Tag Archives: online security

So British Airways Sent Me An Email Saying My Account Was Compromised…

And this was their explanation:

This appears to have been the result of a third party using information obtained elsewhere on the internet, via an automated process, to try to gain access to your Executive Club account.

We understand this was login information relating to a different online service which you may have also used to access your Executive Club account.

This is complete BS. While yes, I realize that it’s common for people to reuse passwords, I use a password manager to generate unique passwords for each of my online accounts, so it’s impossible for “login information relating to a different online service” to have provided access to my British Airways account (well, okay, it’s not completely impossible, but I can’t imagine that there’s an underlying predictability in the randomness of the passwords generated by my password manager that allowed hackers to generate the password that I would have used for my BA account).

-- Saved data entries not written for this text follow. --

(* ===== verification/Mbuf.v ===== *)
(** * The server's packet queue ([mbuf.c], [mbuf.h])

    A ring of (packet, client) pairs whose capacity is a power of two.  Packets are
    shared between entries and counted; [mheap] is the memory they live in, a map
    from addresses to packets, and a packet that is freed is removed from it, so
    that an access to it afterwards is [Oob].  Clients are identified by numbers;
    [NULL] is [None] for packets and clients. *)
From stdpp Require Import gmap.
From S2P Require Import Prelude Integer Buffer.

Record mbuf_buffer : Type := mkmb { mb_buf : buffer; mb_refcount : Z; mb_flags : Z }.

Record mbuf_item : Type := mkmi { mi_buffer : option Z; mi_instance : option Z }.

Record mbuf_set : Type := mkms {
  ms_head : Z;
  ms_len : Z;
  ms_capacity : Z;
  ms_max_queued : Z;
  ms_array : list mbuf_item
}.

Notation mheap := (gmap Z mbuf_buffer).

Definition MF_UNICAST : Z := 1.

(** All the operands are [unsigned int]. *)
Definition MBUF_INDEX (head off size : Z) : Z := Z.land (head +u off) (size -u 1).

Definition set_array (ms : mbuf_set) (a : list mbuf_item) : mbuf_set :=
  mkms (ms_head ms) (ms_len ms) (ms_capacity ms) (ms_max_queued ms) a.

(** [garbage] is the content of the array [malloc] returned. *)
Definition mbuf_init (size : Z) (garbage : nat -> mbuf_item) : outcome mbuf_set :=
  c ← adjust_power_of_2 size;
  Ret (mkms 0 0 (u32 c) 0 (map garbage (seq 0 (Z.to_nat (u32 c))))).

(** [p] is the address of the new packet, [fresh] the bytes of its new object. *)
Definition mbuf_alloc_buf (h : mheap) (p : Z) (fresh : list Z) (buf : buffer) : outcome mheap :=
  b ← clone_buf fresh buf;
  Ret (<[p := mkmb b 1 0]> h).

Definition mbuf_free_buf (h : mheap) (mb : option Z) : outcome mheap :=
  match mb with
  | None => Ret h
  | Some p =>
      match h !! p with
      | None => Oob
      | Some b =>
          let refcount := mb_refcount b - 1 in
          Ret (if refcount <=? 0 then delete p h
               else <[p := mkmb (mb_buf b) refcount (mb_flags b)]> h)
      end
  end.

(** The loop of [mbuf_extract_item]; each round takes one entry away. *)
Fixpoint extract_loop (fuel : nat) (ms : mbuf_set) : outcome (mbuf_set * option mbuf_item) :=
  match fuel with
  | O => Ret (ms, None)
  | S fuel =>
      item ← array_get (ms_array ms) (ms_head ms);
      let ms := mkms (MBUF_INDEX (ms_head ms) 1 (ms_capacity ms)) (ms_len ms -u 1) (ms_capacity ms)
                  (ms_max_queued ms) (ms_array ms) in
      match mi_instance item with
      | Some _ => Ret (ms, Some item)
      | None => extract_loop fuel ms
      end
  end.

(** The item, if there is one with a client. *)
Definition mbuf_extract_item (ms : mbuf_set) : outcome (mbuf_set * option mbuf_item) :=
  extract_loop (Z.to_nat (ms_len ms)) ms.

Definition mbuf_add_item (h : mheap) (ms : mbuf_set) (item : mbuf_item) : outcome (mheap * mbuf_set) :=
  '(h, ms) ←
     (if ms_len ms =? ms_capacity ms
      then
        '(ms, rm) ← mbuf_extract_item ms;
        match rm with
        | None => Fatal
        | Some rm => h ← mbuf_free_buf h (mi_buffer rm); Ret (h, ms)
        end
      else Ret (h, ms));
  _ ← c_assert (ms_len ms <? ms_capacity ms);
  a ← array_set (ms_array ms) (MBUF_INDEX (ms_head ms) (ms_len ms) (ms_capacity ms)) item;
  let ms := set_array ms a in
  let n := ms_len ms +u 1 in
  let ms := mkms (ms_head ms) n (ms_capacity ms)
              (if ms_max_queued ms <? n then n else ms_max_queued ms) (ms_array ms) in
  match mi_buffer item with
  | None => Oob
  | Some p =>
      match h !! p with
      | None => Oob
      | Some b => Ret (<[p := mkmb (mb_buf b) (mb_refcount b + 1) (mb_flags b)]> h, ms)
      end
  end.

(** Entry [i] counted from the head. *)
Definition mbuf_entry (ms : mbuf_set) (i : Z) : outcome mbuf_item :=
  array_get (ms_array ms) (MBUF_INDEX (ms_head ms) i (ms_capacity ms)).

(** The loops over the entries, [n] of them left from [i] on. *)
Fixpoint peek_loop (n : nat) (ms : mbuf_set) (i : Z) : outcome (option Z) :=
  match n with
  | O => Ret None
  | S n =>
      item ← mbuf_entry ms i;
      match mi_instance item with
      | Some mi => Ret (Some mi)
      | None => peek_loop n ms (i + 1)
      end
  end.

Definition mbuf_peek_dowork (ms : mbuf_set) : outcome (option Z) :=
  peek_loop (Z.to_nat (ms_len ms)) ms 0.

Definition mbuf_defined (ms : mbuf_set) : bool := negb (ms_len ms =? 0).

Definition mbuf_len (ms : mbuf_set) : Z := ms_len ms.

(** An [int]. *)
Definition mbuf_maximum_queued (ms : mbuf_set) : Z := i32 (ms_max_queued ms).

Definition mbuf_peek (ms : mbuf_set) : outcome (option Z) :=
  if mbuf_defined ms then mbuf_peek_dowork ms else Ret None.

Fixpoint dereference_loop (n : nat) (h : mheap) (ms : mbuf_set) (i mi : Z) : outcome (mheap * mbuf_set) :=
  match n with
  | O => Ret (h, ms)
  | S n =>
      item ← mbuf_entry ms i;
      '(h, ms) ←
         (if bool_decide (mi_instance item = Some mi)
          then
            h ← mbuf_free_buf h (mi_buffer item);
            a ← array_set (ms_array ms) (MBUF_INDEX (ms_head ms) i (ms_capacity ms)) (mkmi None None);
            Ret (h, set_array ms a)
          else Ret (h, ms));
      dereference_loop n h ms (i + 1) mi
  end.

(** The loop bound [(int) ms->len] is the length: the cast only matters for a queue of 2^31 packets. *)
Definition mbuf_dereference_instance (h : mheap) (ms : mbuf_set) (mi : Z) : outcome (mheap * mbuf_set) :=
  dereference_loop (Z.to_nat (ms_len ms)) h ms 0 mi.

(** The packets of the queue are released; the array goes with the set. *)
Fixpoint free_loop (n : nat) (h : mheap) (ms : mbuf_set) (i : Z) : outcome mheap :=
  match n with
  | O => Ret h
  | S n =>
      item ← mbuf_entry ms i;
      h ← mbuf_free_buf h (mi_buffer item);
      free_loop n h ms (i + 1)
  end.

Definition mbuf_free (h : mheap) (ms : mbuf_set) : outcome mheap :=
  free_loop (Z.to_nat (ms_len ms)) h ms 0.

(** ** Its users in the server *)

(** [ready] is [multi_output_queue_ready (m, mi)]. *)
Definition multi_add_mbuf (h : mheap) (ms : mbuf_set) (ready : bool) (mi p : Z) : outcome (mheap * mbuf_set) :=
  if ready then mbuf_add_item h ms (mkmi (Some p) (Some mi)) else Ret (h, ms).

Definition multi_unicast (h : mheap) (ms : mbuf_set) (p : Z) (fresh : list Z) (buf : buffer) (ready : bool) (mi : Z)
  : outcome (mheap * mbuf_set) :=
  if 0 <? buf_len buf
  then
    h ← mbuf_alloc_buf h p fresh buf;
    h ← (match h !! p with
         | Some b => Ret (<[p := mkmb (mb_buf b) (mb_refcount b) MF_UNICAST]> h)
         | None => Oob
         end);
    '(h, ms) ← multi_add_mbuf h ms ready mi p;
    h ← mbuf_free_buf h (Some p);
    Ret (h, ms)
  else Ret (h, ms).

(** The loop of [multi_bcast] over the clients that pass its tests, each with
    whether its output queue is ready. *)
Fixpoint bcast_loop (h : mheap) (ms : mbuf_set) (p : Z) (targets : list (Z * bool)) : outcome (mheap * mbuf_set) :=
  match targets with
  | [] => Ret (h, ms)
  | (mi, ready) :: targets =>
      '(h, ms) ← multi_add_mbuf h ms ready mi p;
      bcast_loop h ms p targets
  end.

Definition multi_bcast (h : mheap) (ms : mbuf_set) (p : Z) (fresh : list Z) (buf : buffer) (targets : list (Z * bool))
  : outcome (mheap * mbuf_set) :=
  if 0 <? buf_len buf
  then
    h ← mbuf_alloc_buf h p fresh buf;
    '(h, ms) ← bcast_loop h ms p targets;
    h ← mbuf_free_buf h (Some p);
    Ret (h, ms)
  else Ret (h, ms).

(** [multi_get_queue]: the packet and client taken from the queue; the packet is
    processed and released. *)
Definition multi_get_queue (h : mheap) (ms : mbuf_set) : outcome (mheap * mbuf_set * option (buffer * bool * Z)) :=
  '(ms, r) ← mbuf_extract_item ms;
  match r with
  | None => Ret (h, ms, None)
  | Some item =>
      match mi_buffer item, mi_instance item with
      | Some p, Some mi =>
          match h !! p with
          | None => Oob
          | Some b =>
              h ← mbuf_free_buf h (Some p);
              Ret (h, ms, Some (mb_buf b, negb (Z.land (mb_flags b) MF_UNICAST =? 0), mi))
          end
      | _, _ => Oob
      end
  end.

Of course, it’s much more convenient for them to blame someone else rather than admitting that they themselves were hacked, which is what they’re doing.

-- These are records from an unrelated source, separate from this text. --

Definition TLS_CRYPT_TAG_SIZE : Z := 32.
Definition TLS_CRYPT_PID_SIZE : Z := 4 + 4.
Definition TLS_CRYPT_BLOCK_SIZE : Z := 16.
Definition TLS_CRYPT_OFF_PID : Z := 1 + SID_SIZE.
Definition TLS_CRYPT_OFF_TAG : Z := TLS_CRYPT_OFF_PID + TLS_CRYPT_PID_SIZE.
Definition TLS_CRYPT_OFF_CT : Z := TLS_CRYPT_OFF_TAG + TLS_CRYPT_TAG_SIZE.
Definition TLS_CRYPT_V2_MAX_WKC_LEN : Z := 1024.
Definition TLS_CRYPT_V2_CLIENT_KEY_LEN : Z := 256.
Definition TLS_CRYPT_V2_TAG_SIZE : Z := TLS_CRYPT_TAG_SIZE.
Definition TLS_CRYPT_V2_MAX_METADATA_LEN : Z :=
  TLS_CRYPT_V2_MAX_WKC_LEN - (TLS_CRYPT_V2_CLIENT_KEY_LEN + TLS_CRYPT_V2_TAG_SIZE + 2).

Definition tls_crypt_buf_overhead : Z := packet_id_size true + TLS_CRYPT_TAG_SIZE + TLS_CRYPT_BLOCK_SIZE.

Definition tls_crypt_adjust_frame_parameters (f : frame) : frame :=
  frame_add_to_extra_frame f tls_crypt_buf_overhead.
(** Any bytes: the key and its metadata, exactly when they are a wrapped key. *)
Lemma unwrap_client_key_any pre w post mroom :
  zlen mroom = TLS_CRYPT_V2_MAX_METADATA_LEN ->
  let run := tls_crypt_v2_unwrap_client_key srv (conc [] [] mroom) (conc pre w post) in
  ((forall keys md, ~ wrapped_key srv w keys md) /\ exists m, run = Ret (m, None)) \/
  (exists keys md m, wrapped_key srv w keys md /\ run = Ret (conc [] md m, Some keys)).
Proof using Hc Hkh Hh CtrSafe0.
  intros Hroom run. unfold run, tls_crypt_v2_unwrap_client_key, TLS_CRYPT_V2_MAX_WKC_LEN, TLS_CRYPT_TAG_SIZE.
  rewrite !buf_len_conc. zlen_facts.
  assert (Hsize : forall keys md, wrapped_key srv w keys md -> 34 <= zlen w <= 1024).
  { intros keys md. unfold wrapped_key. rewrite Hc, Hkh. intros (x & net & E & Hn & _ & Hl & _).
    split; [|done]. pose proof (zlen_tag h (net ++ keys ++ md) Hh) as Ht. rewrite E, !zlen_app, Ht. zlen_facts. lia. }
  assert (Hshort : zlen w < 34 \/ 1024 < zlen w -> forall keys md, ~ wrapped_key srv w keys md).
  { intros Hb keys md Hw. apply Hsize in Hw. lia. }
  destruct (1024 <? zlen w) eqn:E1; breflect; [left; split; [apply Hshort; lia|by eexists]|].
  destruct (zlen w <? 2) eqn:E2; breflect; [left; split; [apply Hshort; lia|by eexists]|].
  destruct (zsplit (zlen w - 2) w) as (w0 & net & Ew & Hw0 & Hnet); [lia|].
  assert (Hl : zlen w = zlen w0 + 2) by lia. assert (Hn2 : zlen net = 2) by lia.
  rewrite bptr_conc, bend_conc. cbn [mbind outcome_mbind].
  rewrite (buf_load_inside pre _ w0 net []) by ((by rewrite app_nil_r) || lia). cbn [mbind outcome_mbind].
  replace (conc pre w post) with (conc pre (w0 ++ net) post) by (by rewrite Ew).
  rewrite buf_inc_len_less by (unfold BUF_SIZE_MAX; lia). rewrite buf_advance_conc.
  destruct (zlen w0 <? 32) eqn:E32; breflect.
  { left. split; [apply Hshort; lia|]. destruct (negb _); [by eexists|]. bdecide. by eexists. }
  bdecide. cbn [negb]. destruct (zsplit 32 w0) as (t & x & -> & Ht & Hx); [lia|]. rewrite zlen_app in Hl.
  rewrite (ztake_app_eq 32 t), (zdrop_app_eq 32 t) by done. rewrite <- app_assoc in Ew. subst w.
  destruct (be_value net =? zlen (t ++ x ++ net)) eqn:Ev; breflect; cbn [negb].
  2: { left. split; [|by eexists]. intros keys md Hw. by apply wrapped_key_parts in Hw as (_ & _ & _ & Hv). }
  destruct (decrypt_client_key_any pre t x net post mroom) as [(Hno & m & ->)|(keys & md & m & E & Hk & Hd & ->)]; [lia..|done| |].
  - left. split; [|by eexists]. intros keys md Hw. apply wrapped_key_parts in Hw as (E & Hd & Hk & _); [|done..]. by apply (Hno keys md).
  - right. exists keys, md, m. split; [|done]. unfold wrapped_key. rewrite Hc, Hkh. exists x, net. rewrite <- E.
    by split_and!.
Qed.

End ServerKey.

Two thoughts on online security:
1) You really should use a password management system. Reusing passwords is kinda a big deal. It can’t always help you (like in this case), but it does give me confidence that none of my other online accounts were hacked since I haven’t used my BA password for any other accounts.
2) You should use two-factor authentication for any service that offers it. For example, email, Twitter, Facebook, financial accounts, etc.

Okay, I’m done preaching and ranting.